Creating a Reproducible Example

Authors: Colin Gillespie & Jack Walton

Published: May 31, 2022

tags: r, python, reprex, reticulate, docker

Maintaining training materials

Over the last few years, we increased both the number and types of training courses we offer. In addition to our usual R courses in {dplyr} and {shiny}, we also offer training on Docker, Python, Stan, TensorFlow, and others.

As the number of courses we offer increased, so did the maintenance burden of our associated training materials (lecture notes, slides, exercises, and more). To ease this burden, and to assist in ensuring that our training materials build consistently, we developed an R package called {jrNotes2}. Amongst other things, this package ensures that all courses:

have identical “template files”: .gitlab-ci.yml, .gitignore, Makefiles, index.Rmd, …;
have the same directory structure, and
pass a set of quality-assurance checks.

To make a change to course content, a team member must push their suggestions to a branch on GitLab. This action launches a CI job, which runs a Docker container that performs a set of checks. The templated .gitlab-ci.yml file ensures that every course undergoes the same build process and quality-assurance checks. If the content passes these checks, and an eligible approver approves the changes, then the changes are merged into the main branch.

Cartoon showing arrows from Data scientist to GitLab to Docker container to Continuous Integration

This means course content in a main branch should never fail our checks. Well, not quite…

Why we can’t freeze all dependencies

When teaching a course, we want to teach with the exact same packages an attendee would get via an install.packages() or pip install command. This means we must always use the latest versions of packages available on CRAN and PyPI. However, always using the latest available packages has it dangers: a change to a package used by a course can suddenly cause our teaching materials to begin failing our build checks.

To try and pre-empt package changes breaking our training materials we use scheduled CI runs. That is, at regular intervals a CI job automatically runs our tests and checks against a course’s training materials. If a course’s materials fail these checks, we are notified via a message in a Slack channel. Around early January, we started getting notifications about our Introduction to Python course:

Screenshot of slack notification showing the failed pipeline, where failed job is notes-build.

The problem

Unfortunately, the traceback given by the CI wasn’t the most enlightening:

Strangely, the course materials

built successfully on Colin’s laptop;
failed to build on Jack’s laptop, and
failed to build on the CI runner.

As far as we could see, everything appeared roughly the same on all three systems: with all three running the same operating system, the same R version, and using the same package versions.

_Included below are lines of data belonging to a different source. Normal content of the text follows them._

(* ===== verification/Batch.v ===== *)
(** * Batches of goroutines: the concurrent part of [VMCreate] and [vmBuilderCreate]

    [VMCreate] ([pkg/api/vm.go]) starts a goroutine per machine; each of them runs
    [vmBuilderCreate], which starts a goroutine of its own that cleans up when the
    context is cancelled while the steps of the creation run.  A machine is a
    [job]: its programs, over what its builder knows and the state all share.

    A step of the batch is a [choice] of the scheduler that is enabled; [next] is
    what it does.  [Main i]: one step of the goroutine of machine [i].
    [WatchCancelled], [WatchReleased], [Watch]: the goroutine that cleans up takes
    one of the branches of its [select], or makes one step.  [Cancel]: the caller's
    context is cancelled.  [Receive]: the collector takes a result.

    The channel of results has room for all of them: sending does not block. *)

From Stdlib Require Import Wellfounded Relation_Operators.
From Stdlib Require Import Lia Wf_nat.
From stdpp Require Import list relations.
From S2P Require Import Prelude Errs Resume.

(** Case analysis of the steps of a thread. *)
Ltac split_match E :=
  repeat match type of E with context [match ?x with _ => _ end] => destruct x eqn:? end; simplify_eq/=.
Ltac tstep_cases H :=
  let t := fresh "t" in let c := fresh "c" in let E := fresh "E" in
  destruct H as [t ? ? ? ? E|c t ? ? ? E]; destruct t as [? [?|?|?|? ?|?|?] [|?|] ?]; simpl in E; split_match E.

(** One of the elements of a list goes down in the order of its index. *)
Inductive someDown {J X} (R : J → relation X) : list J → relation (list X) :=
  | down_head j js x x' xs : R j x' x → someDown R (j :: js) (x' :: xs) (x :: xs)
  | down_tail j js x xs xs' : someDown R js xs' xs → someDown R (j :: js) (x :: xs') (x :: xs).

Lemma someDown_wf {J X} (R : J → relation X) js : (∀ j, well_founded (R j)) → well_founded (someDown R js).
Proof.
  intros HR. induction js as [|j js IH]; intros l; [constructor; inversion 1|].
  destruct l as [|x xs]; [constructor; inversion 1|].
  revert xs. induction (HR j x) as [x _ IHx]. intros xs. induction (IH xs) as [xs _ IHxs].
  constructor. intros l Hl. inversion Hl; subst; auto.
Qed.

Lemma someDown_insert {J X} (R : J → relation X) js xs i j x x' :
  js !! i = Some j → xs !! i = Some x → R j x' x → someDown R js (<[i := x']> xs) xs.
Proof.
  revert js xs. induction i as [|i IH]; intros [|j' js] [|y xs]; simpl; try done.
  - intros [= ->] [= ->]. by constructor.
  - intros. constructor. by apply IH.
Qed.

Section Batch.
Context {B S V : Type}.
#[local] Notation prog A := (resume (B * S) A).

Record job := Job_ {
  jb_start : B;
  jb_execute : prog (result error unit);
  (** The model of the machine and its row, when the steps succeeded. *)
  jb_save : prog (result error V);
  jb_cleanup : prog unit;
  jb_skipCleanup : bool;
  (** What is left to do once it was created. *)
  jb_publish : V → prog V;
}.

Inductive mainPhase :=
  | Executing (p : prog (result error unit))
  | Joining (r : result error unit)
  | Saving (p : prog (result error V))
  | Undoing (p : prog unit) (err : error)
  | Publishing (p : prog V)
  | Sent (r : result error V).

Inductive watchPhase :=
  | Waiting
  | Cleaning (p : prog unit)
  | Gone.

Record thread := Thread_ {
  th_local : B;
  th_main : mainPhase;
  th_watch : watchPhase;
  th_cleaned : bool;
}.

Record batch := Batch_ {
  bt_threads : list thread;
  (** The context of the caller, and the one of the batch. *)
  bt_cancelled : bool;
  bt_stopped : bool;
  bt_channel : list (nat * result error V);
  bt_received : list (nat * result error V);
  bt_state : S;
}.

Inductive choice :=
  | Cancel
  | Main (i : nat)
  | WatchCancelled (i : nat)
  | WatchReleased (i : nat)
  | Watch (i : nat)
  | Receive.

Context (jobs : list job) (cancelled : error) (atomic : bool).

(** The program of a goroutine makes one step; [None] at its end. *)
Definition advance {A} (p : prog A) (x : B * S) : A + prog A * (B * S) :=
  match p with
  | Return a => inl a
  | Step X m k => let '(y, x') := m x in inr (k y, x')
  end.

Whilst we could reproduce the error in a docker container, the error was difficult to debug as

the container used a large number of internal Jumping Rivers R packages;
the materials build process involved a set of non-trivial Rmd files, and
the error wasn’t encountered until around eight minutes into the build and test process.

In short, whilst we had a reproducible example of the error, it was only reproducible by a Jumping Rivers employee, and it was far from a minimal example.

Simplifying the problem

To make progress, we had to simplify the docker container. We asked ourselves the following questions:

Can we remove all unnecessary files, such as presentation slides? Yes.
Can we simplify the course notes? Yes: we were able to find a single Python code chunk that caused the issue.
Can we remove all of our custom Rmd styling? Yes: a simpler Rmd file with the same chunk gave the same error.
Can we reproduce the issue without R Markdown? Yes: a simple R script can reproduce the same error.
Does the Dockerfile need to be complex? No: we can remove most of the unnecessary Python, Debian and R related packages.

A minimal reproducible example

After all of our simplifications, we arrived at a minimal reproducible example with the Dockerfile:

FROM rocker/r-ver:latest
RUN apt update && apt install -y python3 python3-dev python3-venv
RUN install2.r --error reticulate
COPY test.R /root/

and associated R script:

reticulate::virtualenv_create(
  envname = "./venv",
  packages = "matplotlib"
)
reticulate::use_virtualenv("./venv")
reticulate::py_run_string("import matplotlib.pyplot as plt; plt.plot([1, 2, 3], [1, 2, 3])")

By simplifying the problem, we were now in a position to ask for help from others.

As this appeared to be a bug (it used to work, but now it doesn’t), we raised an issue against the {reticulate} repository.

A (partial) solution

Soon after posting we received a response from one of the {reticulate} developers. Their response revealed that matplotlib was nothing but an innocent bystander in our issue, and that the real culprits were the incompatible BLAS (Basic Linear Algebra Subprograms) libraries being used by R and numpy!

The suggested solution was to was compile the numpy package from source within Docker. However, compiling numpy at container runtime added around 3 minutes to the CI checks every time they ran. As such, we opted to build the numpy package from source at image build-time, effectively caching the package build, and avoiding re-compiling numpy every time our build tests ran against our training materials.

Although compiling numpy from source did fix our issue, it currently presents as more of a workaround than a long-term solution. Hopefully, a future change to the BLAS libraries used by the rocker image series or numpy, can allow the two to be friends again. Here’s to hoping!

Take-aways

Using scheduled CI jobs allowed us to catch this issue early, and gave us plenty of time to fix it before the next time the course ran.
Having a CI ensured we had an (internally) reproducible example, as the CI is based on a docker container.
In order to get help, it was crucial to simplify the problem.
Debugging is hard, and it’s okay to ask for help!

References

https://github.com/rstudio/reticulate/issues/1133